As táticas brutais do grupo estão expostas no Afeganistão há anos. Moradores que fugiram de áreas capturadas pelo grupo descrevem um reinado de terror não muito diferente daquele visto na Síria e no Iraque no auge do poder do EI.

A afiliada afegã tem sede na província de Nangarhar, uma região acidentada ao longo da fronteira com o Paquistão, mas também tem forte presença no norte do Afeganistão e expandiu-se para a província vizinha de Kunar, onde pode ser ainda mais difícil desalojá-la. A província montanhosa forneceu abrigo para o líder da Al Qaeda, Osama bin Laden, por quase um ano após a saída do Taleban do poder no final de 2001, e as forças dos EUA lutaram por anos para capturar e manter postos avançados de alta altitude.

Voltando-se para o Taleban

Nos últimos meses, o Taleban disse que não tem ambições de monopolizar o poder em um Afeganistão do pós-guerra, enquanto a EI está empenhada em derrubar o governo de Cabul em seu caminho para estabelecer um califado global.

O Taleban e o EI estão fortemente divididos em termos de ideologia e tática, com os talibãs limitando amplamente seus ataques a alvos do governo e forças de segurança afegãs e internacionais. O Taleban e o EI lutaram entre si em várias ocasiões, e o Taleban ainda é a força maior e mais imponente. Eles estão atualmente mais fortes desde a invasão liderada pelos EUA em 2001 e controlam efetivamente metade do país.

Khalilzad, o enviado dos EUA, realizou várias rodadas de negociações com o Taleban nos últimos meses, em uma tentativa de acabar com a mais longa guerra da América.

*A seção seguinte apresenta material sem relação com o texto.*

(* ===== verification/GoFlag.v ===== *)
(** Go's package [flag] as far as the program uses it: the values of flags as text, and the
    parsing of the command line, with [strconv.ParseInt], [strconv.ParseBool] and
    [time.ParseDuration]. *)
From S2P Require Import Prelude Bytes GoStrings GoNet Statistics.
From Stdlib Require Import SpecFloat.

(** * Parsing values *)

(** [strconv.ParseBool] *)
Definition ParseBool (s : string) : option bool :=
  if bool_decide (s ∈ ["1"; "t"; "T"; "TRUE"; "true"; "True"]) then Some true
  else if bool_decide (s ∈ ["0"; "f"; "F"; "FALSE"; "false"; "False"]) then Some false
  else None.

(** A digit of any base up to 36. *)
Definition base_digit (c : ascii) : option Z :=
  let n := Z.of_N (N_of_ascii (ascii_lower c)) in
  match digit_value c with
  | Some d => Some d
  | None => if (97 <=? n)%Z && (n <=? 122)%Z then Some (n - 87)%Z else None
  end.

(** The digits of [ParseUint] in base 0; underscores are passed over. *)
Fixpoint parse_digits (base acc : Z) (s : list ascii) : option Z :=
  match s with
  | [] => Some acc
  | c :: s =>
    if Ascii.eqb c "_" then parse_digits base acc s
    else
      d ← base_digit c;
      if (base <=? d)%Z then None else parse_digits base (acc * base + d)%Z s
  end.

(** [underscoreOK] behind the sign and the prefix: an underscore stands between digits. *)
Inductive underscore_state := AtStart | AtDigit | AtUnderscore | AtOther.

Fixpoint underscore_loop (hex : bool) (i : underscore_state) (s : list ascii) : bool :=
  match s with
  | [] => match i with AtUnderscore => false | _ => true end
  | c :: s =>
    let digit := match digit_value c with
                 | Some _ => true
                 | None => hex && match hex_value c with Some _ => true | None => false end
                 end in
    if digit then underscore_loop hex AtDigit s
    else if Ascii.eqb c "_" then
      match i with AtDigit => underscore_loop hex AtUnderscore s | _ => false end
    else match i with AtUnderscore => false | _ => underscore_loop hex AtOther s end
  end.

(** The base that a prefix names, and what follows it. *)
Definition base_prefix (s : list ascii) : option (Z * list ascii) :=
  match s with
  | z :: c :: s =>
    if Ascii.eqb z "0" then
      if Ascii.eqb (ascii_lower c) "b" then Some (2%Z, s)
      else if Ascii.eqb (ascii_lower c) "o" then Some (8%Z, s)
      else if Ascii.eqb (ascii_lower c) "x" then Some (16%Z, s)
      else None
    else None
  | _ => None
  end.

Definition underscoreOK (s : list ascii) : bool :=
  match base_prefix s with
  | Some (base, s) => underscore_loop (base =? 16)%Z AtDigit s
  | None => underscore_loop false AtStart s
  end.

(** [strconv.ParseUint(s, 0, 64)] without its bound, for the digits behind a sign. *)
Definition parse_uint0 (s : list ascii) : option Z :=
  match s with
  | [] => None
  | z :: s' =>
    let '(base, digits) :=
      match base_prefix s with
      | Some (base, rest) => if bool_decide (rest = []) then (8%Z, s') else (base, rest)
      | None => if Ascii.eqb z "0" then (8%Z, s') else (10%Z, s)
      end in
    n ← parse_digits base 0 digits;
    if bool_decide ("_"%char ∈ digits) && negb (underscoreOK s) then None else Some n
  end.

Definition cut_sign (s : list ascii) : bool * list ascii :=
  match s with
  | c :: s' => if Ascii.eqb c "-" then (true, s') else if Ascii.eqb c "+" then (false, s')
               else (false, s)
  | [] => (false, [])
  end.

(** [strconv.ParseInt(s, 0, 64)] *)
Definition ParseInt (s : string) : option Z :=
  let '(neg, digits) := cut_sign (chars s) in
  n ← parse_uint0 digits;
  let n := if neg then (- n)%Z else n in
  if bool_decide (int64_range n) then Some n else None.

(** ** [time.ParseDuration] *)

(** [leadingInt]: the number, unless it exceeds 2^63, and what follows. *)
Fixpoint leadingInt (x : Z) (s : list ascii) : option (Z * list ascii) :=
  match s with
  | [] => Some (x, [])
  | c :: s' =>
    match digit_value c with
    | None => Some (x, s)
    | Some d => if (2 ^ 63 <? x * 10 + d)%Z then None else leadingInt (x * 10 + d) s'
    end
  end.

(** [leadingFraction]: digits that would overflow are passed over. *)
Fixpoint leadingFraction (x scale : Z) (overflow : bool) (s : list ascii) : Z * Z * list ascii :=
  match s with
  | [] => (x, scale, [])
  | c :: s' =>
    match digit_value c with
    | None => (x, scale, s)
    | Some d =>
      if overflow || ((2 ^ 63 - 1) / 10 <? x)%Z || (2 ^ 63 <? x * 10 + d)%Z
      then leadingFraction x scale true s'
      else leadingFraction (x * 10 + d) (scale * 10) false s'
    end
  end.

(** A unit goes on to the next digit or dot. *)
Fixpoint take_unit (s : list ascii) : list ascii * list ascii :=
  match s with
  | [] => ([], [])
  | c :: s' =>
    if Ascii.eqb c "." || match digit_value c with Some _ => true | None => false end
    then ([], s)
    else let '(u, rest) := take_unit s' in (c :: u, rest)
  end.

Definition unit_value (u : list ascii) : option Z :=
  let u := String.string_of_list_ascii u in
  if bool_decide (u = "ns") then Some 1%Z
  else if bool_decide (u ∈ ["us"; byte_string [194; 181; 115]%N; byte_string [206; 188; 115]%N])
  then Some 1000%Z
  else if bool_decide (u = "ms") then Some Millisecond
  else if bool_decide (u = "s") then Some Second
  else if bool_decide (u = "m") then Some Minute
  else if bool_decide (u = "h") then Some (60 * Minute)%Z
  else None.

(** [uint64(float64(f) * (float64(unit) / scale))] *)
Definition fraction_value (f unit scale : Z) : Z :=
  int_of_float64 (SFmul 53 1024 (float64_of_int f)
    (SFdiv 53 1024 (float64_of_int unit) (float64_of_int scale))).

(** The loop over the numbers with units; every turn takes at least a digit and a unit. *)
Fixpoint parse_duration_loop (fuel : nat) (d : Z) (s : list ascii) : option Z :=
  match fuel with
  | O => None
  | S fuel =>
    match s with
    | [] => Some d
    | _ =>
      '(v, rest) ← leadingInt 0 s;
      let pre := (length rest <? length s)%nat in
      let '(f, scale, post, rest) :=
        match rest with
        | c :: r =>
          if Ascii.eqb c "." then
            let '(f, scale, r') := leadingFraction 0 1 false r in
            (f, scale, (length r' <? length r)%nat, r')
          else (0%Z, 1%Z, false, rest)
        | [] => (0%Z, 1%Z, false, [])
        end in
      if negb pre && negb post then None
      else
        let '(u, rest) := take_unit rest in
        if bool_decide (u = []) then None
        else
          unit ← unit_value u;
          if (2 ^ 63 / unit <? v)%Z then None
          else
            let v := (v * unit + if (0 <? f)%Z then fraction_value f unit scale else 0)%Z in
            if (2 ^ 63 <? v)%Z || (2 ^ 63 <? d + v)%Z then None
            else parse_duration_loop fuel (d + v) rest
    end
  end.

Definition ParseDuration (s : string) : option Duration :=
  let '(neg, rest) := cut_sign (chars s) in
  if bool_decide (rest = ["0"%char]) then Some 0%Z
  else if bool_decide (rest = []) then None
  else
    d ← parse_duration_loop (S (length rest)) 0 rest;
    if neg then Some (- d)%Z else if (2 ^ 63 - 1 <? d)%Z then None else Some d.

(** * Flags *)

Inductive flag_value :=
| FBool (b : bool)
| FInt (z : Z)
| FString (s : string)
| FDuration (d : Duration).

#[export] Instance flag_value_eq_dec : EqDecision flag_value.
Proof. solve_decision. Defined.

(** [flag.Flag]; [DefValue] is the text of the default. *)
Record Flag := mkFlag { fl_Name : string; fl_Value : flag_value; fl_Usage : string }.

Definition value_String (v : flag_value) : string :=
  match v with
  | FBool b => if b then "true" else "false"
  | FInt z => FormatInt z
  | FString s => s
  | FDuration d => Duration_String d
  end.
Definition DefValue (f : Flag) : string := value_String (fl_Value f).

(** [Value.Set]: a value of the same kind, read from the text. *)
Definition value_Set (v : flag_value) (s : string) : option flag_value :=
  match v with
  | FBool _ => FBool <$> ParseBool s
  | FInt _ => FInt <$> ParseInt s
  | FString _ => Some (FString s)
  | FDuration _ => FDuration <$> ParseDuration s
  end.

Abbreviation flag_values := (gmap string flag_value) (only parsing).

(** [flag.Lookup] in a table; the values at the start are the defaults. *)
Definition flag_Lookup (table : list Flag) (name : string) : option Flag :=
  snd <$> list_find (λ f, fl_Name f = name) table.
Definition default_values (table : list Flag) : flag_values :=
  list_to_map ((λ f, (fl_Name f, fl_Value f)) <$> table).

(** How [flag.Parse] ends: with the values, after printing the usage, or with a complaint. *)
Inductive parsed := Parsed (vs : flag_values) | HelpRequested | BadFlag (msg : string).

(** The name of a flag and its value, if an equals sign follows. *)
Fixpoint cut_equals (name : string) : string * option string :=
  match name with
  | "" => ("", None)
  | String c rest =>
    if Ascii.eqb c "=" then ("", Some rest)
    else let '(n, v) := cut_equals rest in (String c n, v)
  end.

(** What [parseOne] makes of an argument: the end of the flags, bad syntax, or a flag. *)
Inductive argument := NotAFlag | BadSyntax | FlagArg (name : string) (value : option string).

Definition read_argument (s : string) : argument :=
  match s with
  | String "-" rest =>
    let named (name : string) :=
      match name with
      | "" | String "-" _ | String "=" _ => BadSyntax
      | _ => let '(name, value) := cut_equals name in FlagArg name value
      end in
    match rest with
    | "" => NotAFlag
    | String "-" "" => NotAFlag
    | String "-" name => named name
    | name => named name
    end
  | _ => NotAFlag
  end.

(** [flag.Parse] on the arguments. *)
Fixpoint flag_Parse (vs : flag_values) (args : list string) : parsed :=
  match args with
  | [] => Parsed vs
  | s :: args =>
    match read_argument s with
    | NotAFlag => Parsed vs
    | BadSyntax => BadFlag ("bad flag syntax: " +:+ s)
    | FlagArg name value =>
      match vs !! name with
      | None =>
        if bool_decide (name ∈ ["help"; "h"]) then HelpRequested
        else BadFlag ("flag provided but not defined: -" +:+ name)
      | Some (FBool b) =>
        match value_Set (FBool b) (default "true" value) with
        | Some v => flag_Parse (<[name := v]> vs) args
        | None => BadFlag ("invalid boolean value for -" +:+ name)
        end
      | Some old =>
        match value, args with
        | Some s, _ =>
          match value_Set old s with
          | Some v => flag_Parse (<[name := v]> vs) args
          | None => BadFlag ("invalid value for flag -" +:+ name)
          end
        | None, s :: args =>
          match value_Set old s with
          | Some v => flag_Parse (<[name := v]> vs) args
          | None => BadFlag ("invalid value for flag -" +:+ name)
          end
        | None, [] => BadFlag ("flag needs an argument: -" +:+ name)
        end
      end
    end
  end.

(** The value of a flag of each kind. *)
Definition bool_flag (vs : flag_values) (name : string) : bool :=
  match vs !! name with Some (FBool b) => b | _ => false end.
Definition int_flag (vs : flag_values) (name : string) : Z :=
  match vs !! name with Some (FInt z) => z | _ => 0%Z end.
Definition string_flag (vs : flag_values) (name : string) : string :=
  match vs !! name with Some (FString s) => s | _ => "" end.
Definition duration_flag (vs : flag_values) (name : string) : Duration :=
  match vs !! name with Some (FDuration d) => d | _ => 0%Z end.

(** * Values read back *)

Example ParseInt_ex :
  ParseInt <$> ["0"; "-5"; "+16_777_216"; "0x10"; "010"; "0b101"; "1_"; "9223372036854775807";
    "9223372036854775808"; ""; "x"; "0x"; "08"]
  = [Some 0; Some (-5); Some 16777216; Some 16; Some 8; Some 5; None; Some (2 ^ 63 - 1);
     None; None; None; None; None]%Z.
Proof. by vm_compute. Qed.

Example ParseDuration_ex :
  ParseDuration <$> ["0"; "10m0s"; "1.5h"; "-2ms"; "2h45m30.25s"; "1"; "s"; ".s"; "1d"; ".5s";
    "2562047h47m16.854775807s"; "2562047h47m16.854775808s"]
  = [Some 0; Some (10 * Minute); Some (90 * Minute); Some (-2 * Millisecond);
     Some (165 * Minute + 30250 * Millisecond); None; None; None; None; Some (500 * Millisecond);
     Some (2 ^ 63 - 1); None]%Z.
Proof. by vm_compute. Qed.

Os dois lados parecem estar se aproximando de um acordo em que os EUA retirariam suas forças em troca de uma promessa do Taleban de impedir que o país fosse usado como plataforma de lançamento para ataques globais.

Mas um acordo pode levar a um êxodo de mais combatentes do Taleban para se juntar ao EI. Esse processo já está em andamento em partes do norte e do leste do Afeganistão, onde o Taleban atacou o EI apenas para perder territórios e combatentes para o grupo extremista rival.